Chart of monthly migrant apprehensions October 2011-May 2017In mid-April, amid evidence that Donald Trump’s anti-immigrant rhetoric was driving new migration to lows not seen in decades, I wrote the following prediction:

WOLA predicts that, within a few months, migration numbers will increase from their present levels, despite the Trump administration’s tough rhetoric. These numbers are unlikely to return to the unusually high levels of late 2016 which, as we note in the discussion of migrant smuggling below, were also part of a “Trump effect.” Instead, monthly apprehensions are more likely to return to a level that is a rough average of the current extremely low amount and late 2016’s extreme highs.

That seems to be happening now. Customs and Border Protection released new data today on the number of migrants apprehended at the U.S.-Mexico border during the month of May.
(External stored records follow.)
(** Both lowering branches end with the same two updates: the maximum and the
    volume go down. *)
Lemma wp_pa_drop n last i s w x :
  ctl n s -> msTooHigh s = 0 -> minLevel s <= x <= maxInit s ->
  minLevel s <= micVol s <= maxInit s -> minOutput s <= last <= maxInit s ->
  0 <= w <= 31621 -> 0 <= i ->
  wp (s2 ← reduce_max_level s; lower_level w 1 s2 x last) (step_post n last i s).
Proof.
  intros H Hh Hx Hv Hl Hw Hi. pose proof (c_levels _ _ H) as [H0 H1 H2 HR HF H3].
  wp_step. eapply wp_mono; [by apply (wp_reduce_max_level n)|].
  intros s2 (Hc2 & Hu2 & Hm2 & Hh2 & Hl2).
  destruct (untouched_levels _ _ Hu2) as (E1 & E2 & E3 & E4).
  eapply wp_mono; [apply (wp_lower_level n); [done|lia|done|lia|lia]|].
  intros [s3 v] (-> & Hv3). split_and!.
  - open_ctl Hc2. close_ctl.
  - exact Hu2.
  - unfold vol_ok. cbn. lia.
Qed.

(** The start of both lowering branches. *)
Definition count_high (s : LegacyAgc) : LegacyAgc :=
  set_changeToSlowMode 0 (set_msTooLow 0 (set_msTooHigh (to_i16 (msTooHigh s + 2)) s)).

Section high.
Context (n last i x : Z) (s : LegacyAgc).
Context (H : ctl n s) (Hvol : vol_ok last i s x) (Hlast : last_ok last s)
  (Hi : 0 <= i < 5) (HLP : 8468050 <= Rxx160_LPw32 s).

Lemma count_high_stays :
  msTooHigh s + 2 <= 1000 -> step_post n last i s (count_high s, x).
Proof.
  intros Ht. destruct Hvol as (Hx & Hv & Hd). pose proof (c_high _ _ H).
  unfold count_high. rewrite to_i16_id by (unfold i16; lia).
  split_and!; [open_ctl H; close_ctl|reflexivity|]. unfold vol_ok; cbn. lia.
Qed.

Lemma count_high_drops lp w :
  340 < msTooHigh s + 2 -> 0 <= w <= 31621 -> 0 <= lp <= 1342177280 ->
  wp (s2 ← reduce_max_level
             (set_Rxx160_LPw32 lp (set_msTooHigh 0 (count_high s)));
      lower_level w 1 s2 x last) (step_post n last i s).
Proof.
  intros Ht Hw Hlp. destruct Hvol as (Hx & Hv & Hd). unfold last_ok in Hlast.
  apply (wp_pa_drop n last i (set_Rxx160_LPw32 lp (set_msTooHigh 0 (count_high s))));
    try (cbn; lia).
  unfold count_high. open_ctl H. close_ctl.
Qed.

Lemma wp_pa_far_too_high :
  wp (pa_far_too_high s x last) (step_post n last i s).
Proof.
  pose proof (c_high _ _ H). pose proof (c_outer _ _ H).
  pose proof (c_lp _ _ H) as Hlp. unfold pa_far_too_high. fold (count_high s).
  change (msecSpeechOuterChange (count_high s)) with (msecSpeechOuterChange s).
  change (msTooHigh (count_high s)) with (to_i16 (msTooHigh s + 2)).
  rewrite to_i16_id by (unfold i16; lia).
  case_if; [|wp_step; apply count_high_stays; lia].
  change (Rxx160_LPw32 (set_msTooHigh 0 (count_high s))) with (Rxx160_LPw32 s).
  assert (Hq : 0 <= Z.shiftr (Rxx160_LPw32 s) 6 * 53 <= 1342177280)
    by (clear - HLP Hlp; cint).
  wp_step. apply wp_mul32; [unfold i32; lia|].
  pose proof (count_high_drops _ 31130 ltac:(lia) ltac:(lia) Hq) as Hdrop.
  destruct (reduce_max_level _) as [s2|]; [|done]. cbn [mbind res_bind] in *.
  wp_step. eapply wp_mono; [exact Hdrop|]. intros [s3 v] (Hc & Hu & Hvo).
  wp_step. split_and!; [|exact Hu|exact Hvo]. open_ctl Hc. close_ctl.
Qed.

Lemma wp_pa_too_high : wp (pa_too_high s x last) (step_post n last i s).
Proof.
  pose proof (c_high _ _ H). pose proof (c_inner _ _ H).
  pose proof (c_lp _ _ H) as Hlp. unfold pa_too_high. fold (count_high s).
  change (msecSpeechInnerChange (count_high s)) with (msecSpeechInnerChange s).
  change (msTooHigh (count_high s)) with (to_i16 (msTooHigh s + 2)).
  rewrite to_i16_id by (unfold i16; lia).
  case_if; [|wp_step; apply count_high_stays; lia].
  change (Rxx160_LPw32 (set_msTooHigh 0 (count_high s))) with (Rxx160_LPw32 s).
  assert (Hq : 0 <= Z.quot (Rxx160_LPw32 s) 64 * 53 <= 1342177280 /\
               0 <= Z.quot (Rxx160_LPw32 s) 64 <= 1342177280)
    by (clear - HLP Hlp; cint).
  wp_step. apply wp_div32; [done|unfold i32; lia|].
  wp_step. apply wp_mul32; [unfold i32; lia|]. apply count_high_drops; lia.
Qed.
End high.

(** ** Raising the level *)

(** Both curves weigh by more than one (16384 in Q14) everywhere on [0, 1]. *)
Lemma wp_raise_weight offset slope v :
  offset = kOffset1 /\ slope = kSlope1 \/ offset = kOffset2 /\ slope = kSlope2 ->
  0 <= v <= 16384 ->
  wp (raise_weight offset slope v) (fun w => 16384 < w <= 25395).
Proof.
  intros Ht Hv. unfold raise_weight, WebRtcAgc_ExpCurve.
  destruct Ht as [[-> ->]|[-> ->]];
    repeat case_if; wp_step; (eapply wp_eq; [reflexivity|]); wp_step;
    (eapply wp_eq; [reflexivity|]); wp_step;
    (apply wp_mul32; [unfold i32; lia|]); wp_step;
    rewrite to_i16_id by cint; (apply wp_sub32; [cint|]); wp_step;
    rewrite to_i16_id by cint; cint.
Qed.

Lemma wp_vol_norm n s x :
  ctl n s -> minLevel s <= x <= maxInit s ->
  wp (vol_norm s x) (fun v => 0 <= v <= 16384).
Proof.
  intros H Hx. pose proof (c_levels _ _ H) as [H0 H1 H2 HR HF H3]. unfold vol_norm.
  wp_step. wp_step. wp_step. apply wp_shl32; [lia|cint|].
  rewrite Z.shiftl_mul_pow2 by lia. eval_pow2.
  rewrite (proj2 (Z.eqb_neq _ _)) by lia. cbn [negb].
  wp_step. wp_step.
  assert (Hq : 0 <= Z.quot ((x - minLevel s) * 16384) (maxInit s - minLevel s)
                 <= 16384).
  { rewrite Z.quot_div_nonneg by lia. split; [apply Z.div_pos; lia|].
    apply Z.div_le_upper_bound; lia. }
  wp_step. apply wp_div32; [lia|unfold i32; lia|]. wp_step.
  rewrite to_i16_id by (unfold i16; lia). lia.
Qed.

Lemma wp_pa_raise n last i offset slope step s x :
  ctl n (set_msTooLow 0 s) ->
  offset = kOffset1 /\ slope = kSlope1 \/ offset = kOffset2 /\ slope = kSlope2 ->
  1 <= step <= 2 -> minLevel s <= x <= maxInit s -> last_ok last s ->
  341 <= msTooLow s -> msTooHigh s = 0 -> 0 <= i ->
  37500 * msTooLow s - 268435456 <= Rxx160_LPw32 s <= 10660640 ->
  wp (pa_raise offset slope step s x last) (step_post n last i s).
Proof.
  intros Hc Ht Hs Hx Hl Hm Hh Hi HLP. unfold last_ok in Hl. unfold pa_raise.
  pose proof (c_levels _ _ Hc) as HL. pose proof HL as [H0 H1 H2 HR HF H3].
  cbn in H0, H1, H2, HR, HF, H3.
  wp_step. eapply wp_mono; [apply (wp_vol_norm n); [done|exact Hx]|].
  intros v Hv. wp_step. eapply wp_mono; [by apply wp_raise_weight|]. cbv beta. intros w Hw.
  change (Rxx160_LPw32 (set_msTooLow 0 s)) with (Rxx160_LPw32 s).
  assert (Hq : -268435456 <= Z.quot (Rxx160_LPw32 s) 64 * 67 <= 1342177280 /\
               -268435456 <= Z.quot (Rxx160_LPw32 s) 64 <= 1342177280)
    by (clear - HLP Hm; cint).
  wp_step. apply wp_div32; [done|unfold i32; lia|].
  wp_step. apply wp_mul32; [unfold i32; lia|].
  remember (Z.quot (Rxx160_LPw32 s) 64 * 67) as lp eqn:Elp. clear Elp.
  assert (Hwx : w * (x - minLevel s) <= 25395 * 131071)
    by (apply Z.mul_le_mono_nonneg; lia).
  wp_step. eapply wp_mono.
  { apply wp_scale_level; [close_levels|cbn; lia|lia|cbn; lia|by left]. }
  cbn. intros u ->. wp_step. apply wp_add32; [unfold i32; lia|]. wp_step.
  assert (Hu : 0 <= w * (x - minLevel s) / 16384 <= 2 * (x - minLevel s)).
  { split; [apply Z.div_pos; nia|apply Z.div_le_upper_bound; nia]. }
  split_and!; [|reflexivity|].
  - clear HL. open_ctl Hc. close_ctl.
  - unfold vol_ok; cbn. case_if; eval_pow2; lia.
Qed.

Section low.
Context (n last i x : Z) (s : LegacyAgc).
Context (H : ctl n s) (Hvol : vol_ok last i s x) (Hlast : last_ok last s)
  (Hi : 0 <= i < 5) (HLP : Rxx160_LPw32 s <= 10660640)
  (Hstrong : 37500 * (msTooLow s + 2) - 268435456 <= Rxx160_LPw32 s).

Definition count_low : LegacyAgc :=
  set_msTooLow (to_i16 (msTooLow s + 2))
    (set_changeToSlowMode 0 (set_msTooHigh 0 s)).

Lemma count_low_stays :
  msTooLow s + 2 <= 1000 -> step_post n last i s (count_low, x).
Proof.
  intros Ht. destruct Hvol as (Hx & Hv & Hd). pose proof (c_low _ _ H).
  unfold count_low. rewrite to_i16_id by (unfold i16; lia).
  split_and!; [open_ctl H; close_ctl|reflexivity|]. unfold vol_ok; cbn. lia.
Qed.

Lemma count_low_raises offset slope step :
  offset = kOffset1 /\ slope = kSlope1 \/ offset = kOffset2 /\ slope = kSlope2 ->
  1 <= step <= 2 -> 340 < msTooLow s + 2 ->
  wp (pa_raise offset slope step count_low x last) (step_post n last i s).
Proof.
  intros Ht Hs Hm. destruct Hvol as (Hx & Hv & Hd). pose proof (c_low _ _ H).
  apply (wp_pa_raise n last i offset slope step count_low x);
    unfold count_low; try rewrite to_i16_id by (unfold i16; lia); try done;
    try (cbn; lia).
  open_ctl H. close_ctl.
Qed.
End low.

(** ** One block *)

Lemma wp_pa_adapt n last i s x :
  ctl n s -> vol_ok last i s x -> last_ok last s -> 0 <= i < 5 ->
  37500 * (msTooLow s + 2) - 268435456 <= Rxx160_LPw32 s ->
  wp (pa_adapt last s x) (step_post n last i s).
Proof.
  intros H Hvol Hl Hi HLP. pose proof (c_limits _ _ H) as [].
  pose proof (c_low _ _ H). pose proof (c_outer _ _ H). pose proof (c_inner _ _ H).
  unfold pa_adapt. case_if; [apply wp_pa_far_too_high; done || lia|].
  case_if; [apply wp_pa_too_high; done || lia|].
  case_if; [|case_if].
  - unfold pa_far_too_low. fold (count_low s).
    change (msecSpeechOuterChange (count_low s)) with (msecSpeechOuterChange s).
    change (msTooLow (count_low s)) with (to_i16 (msTooLow s + 2)).
    rewrite to_i16_id by (unfold i16; lia).
    case_if; [|wp_step; apply count_low_stays; done || lia].
    apply count_low_raises; try done; try lia. by left.
  - unfold pa_too_low. fold (count_low s).
    change (msecSpeechInnerChange (count_low s)) with (msecSpeechInnerChange s).
    change (msTooLow (count_low s)) with (to_i16 (msTooLow s + 2)).
    rewrite to_i16_id by (unfold i16; lia).
    case_if; [|wp_step; apply count_low_stays; done || lia].
    apply count_low_raises; try done; try lia. by right.
  - wp_step. pose proof (c_slow _ _ H). destruct Hvol as (Hx & Hv & Hd).
    unfold pa_in_range. destruct (Z.ltb_spec 4000 (changeToSlowMode s)).
    + split_and!; [open_ctl H; close_ctl|reflexivity|unfold vol_ok; cbn; lia].
    + rewrite to_i16_id by (unfold i16; lia).
      split_and!; [open_ctl H; close_ctl|reflexivity|unfold vol_ok; cbn; lia].
Qed.

Lemma wp_pa_block n last r i s x :
  ctl n s -> vol_ok last i s x -> last_ok last s -> 0 <= i < 5 ->
  0 <= n < block_bound ->
  wp (pa_block r last i (s, x)) (step_post (n + 1) last i s).
Proof.
  intros H (Hx & Hv & Hd) Hl Hi Hn. unfold pa_block.
  wp_step. eapply wp_mono; [by apply wp_pa_energy|].
  intros s1 (H1 & Hu1 & Hm1 & Hh1 & Hl1).
  destruct (untouched_levels _ _ Hu1) as (E1 & E2 & E3 & E4).
  assert (Hvol1 : forall j, i <= j -> vol_ok last j s1 x)
    by (intros j Hj; unfold vol_ok; lia).
  case_if; [|wp_step; split_and!; [done|done|apply Hvol1; lia]].
  wp_step. eapply wp_mono; [apply wp_pa_speech_level; [done|lia]|].
  intros s2 (H2 & Hu2 & Hm2 & Hh2 & Hl2 & HLP).
  destruct (untouched_levels _ _ Hu2) as (F1 & F2 & F3 & F4).
  eapply wp_mono.
  { apply (wp_pa_adapt (n + 1) last i); [done| |unfold last_ok in *; lia|done|lia].
    pose proof (Hvol1 i ltac:(lia)) as (G1 & G2 & G3). unfold vol_ok. lia. }
  intros [s3 x3] (G1 & G2 & G3). split_and!; [done|congruence|done].
Qed.

Lemma wp_pa_loop n last r s x :
  ctl n s -> vol_ok last 0 s x -> last_ok last s ->
  0 <= n <= block_bound - 5 ->
  wp (for_ 5 0 (pa_block r last) (s, x))
     (fun '(s', x') => ctl (n + 5) s' /\ untouched s' = untouched s /\
                       minLevel s <= micVol s').
Proof.
  intros H Hvol Hl Hn.
  apply (wp_for (fun j '(s', x') =>
    ctl (n + j) s' /\ untouched s' = untouched s /\ vol_ok last j s' x')).
  - rewrite Z.add_0_r. by split_and!.
  - intros j [s' x'] Hj (H1 & H2 & H3).
    destruct (untouched_levels _ _ H2) as (E1 & E2 & E3 & E4).
    eapply wp_mono.
    { apply (wp_pa_block (n + j)); [done|done|unfold last_ok in *; lia|lia|lia]. }
    intros [s2 x2] (G1 & G2 & G3).
    replace (n + (j + 1)) with (n + j + 1) by lia.
    split_and!; [done|congruence|done].
  - intros [s' x'] (H1 & H2 & H3). split_and!; [done|done|].
    destruct (untouched_levels _ _ H2) as (E1 & _). rewrite <- E1. apply H3.
Qed.

(** ** Saturation, silence, inactivity *)

(** The 16-bit sum, and its exact bound as long as it does not wrap. *)
Lemma env_sum_range l e :
  Forall level_range l -> i16 e ->
  i16 (foldl env_sum_step e l) /\
  (0 <= e -> e + 1024 * zlen l <= 25000 ->
   foldl env_sum_step e l <= e + 1024 * zlen l).
Proof.
  revert e. induction l as [|x l IH]; intros e Hl He.
  { split; [done|]. unfold zlen; cbn. lia. }
  inversion Hl as [|? ? Hx Hl']; subst. cbn [foldl].
  assert (Hz : zlen (x :: l) = zlen l + 1) by (unfold zlen; cbn [length]; lia).
  pose proof (zlen_nonneg l). unfold level_range in Hx.
  assert (Hsh : 0 <= Z.shiftr x 20 <= 1024) by cint.
  assert (Es : env_sum_step e x = if 875 <? Z.shiftr x 20
               then to_i16 (e + Z.shiftr x 20) else e).
  { unfold env_sum_step. by rewrite to_i16_id by (unfold i16; lia). }
  rewrite Es. case_if; [|destruct (IH e Hl' He); split; [done|lia]].
  destruct (IH (to_i16 (e + Z.shiftr x 20)) Hl' (to_i16_range _)) as [I1 I2].
  split; [done|]. intros He0 Hb.
  rewrite to_i16_id in * by (unfold i16; lia). lia.
Qed.

Lemma wp_SaturationCtrl n s :
  ctl n s ->
  wp (WebRtcAgc_SaturationCtrl s 0 (env0 s))
     (fun '(s', sat) => ctl n s' /\ untouched s' = untouched s /\
        micVol s' = micVol s /\ msTooHigh s' = msTooHigh s /\
        (envSum s = 0 -> sat = 0)).
Proof.
  intros H. unfold WebRtcAgc_SaturationCtrl.
  wp_step. apply wp_take_exact; [rewrite (c_envlen _ _ H); lia|].
  destruct (env_sum_range (take 10 (env0 s)) (envSum s)
              ltac:(apply Forall_take; apply (c_env _ _ H)) (c_envsum _ _ H))
    as [Hr Hb].
  assert (Hz : zlen (take 10 (env0 s)) = 10).
  { unfold zlen. rewrite length_take, (c_envlen _ _ H). lia. }
  rewrite Hz in Hb. clear Hz.
  remember (foldl env_sum_step (envSum s) (take 10 (env0 s))) as sum eqn:Es.
  clear Es. unfold i16 in Hr.
  destruct (Z.ltb_spec 25000 sum); (wp_step; apply wp_mul32; [unfold i32; lia|]);
    wp_step; (split_and!; [|reflexivity|reflexivity|reflexivity|lia]);
    open_ctl H; close_ctl; auto with agc.
Qed.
For the first time since Trump was inaugurated, this number is creeping up again.

From April to May:

  • Overall apprehensions of migrants rose 31 percent at the border. (The general belief is that the number of non-apprehended migrants probably rose at a similar rate, so this gives us a rough idea of overall migration trends.)
  • Apprehensions of unaccompanied children, most of them from Central America’s “Northern Triangle” countries, rose a surprising 50 percent.
  • Apprehensions of members of “family units”—at least one parent and child, again mostly from the “Northern Triangle”—rose 41 percent.
The overall number of apprehensions is still lower than February, and far lower than the final months of the Obama administration. Still, the May percentage increase was much sharper than a standard April-May seasonal rise.

There’s no way to know whether this is a trend: for all we know, migration could decline again. But it’s a timely reminder that high levels of violence persist in Central America, and that migrant smugglers aren’t planning to go out of business.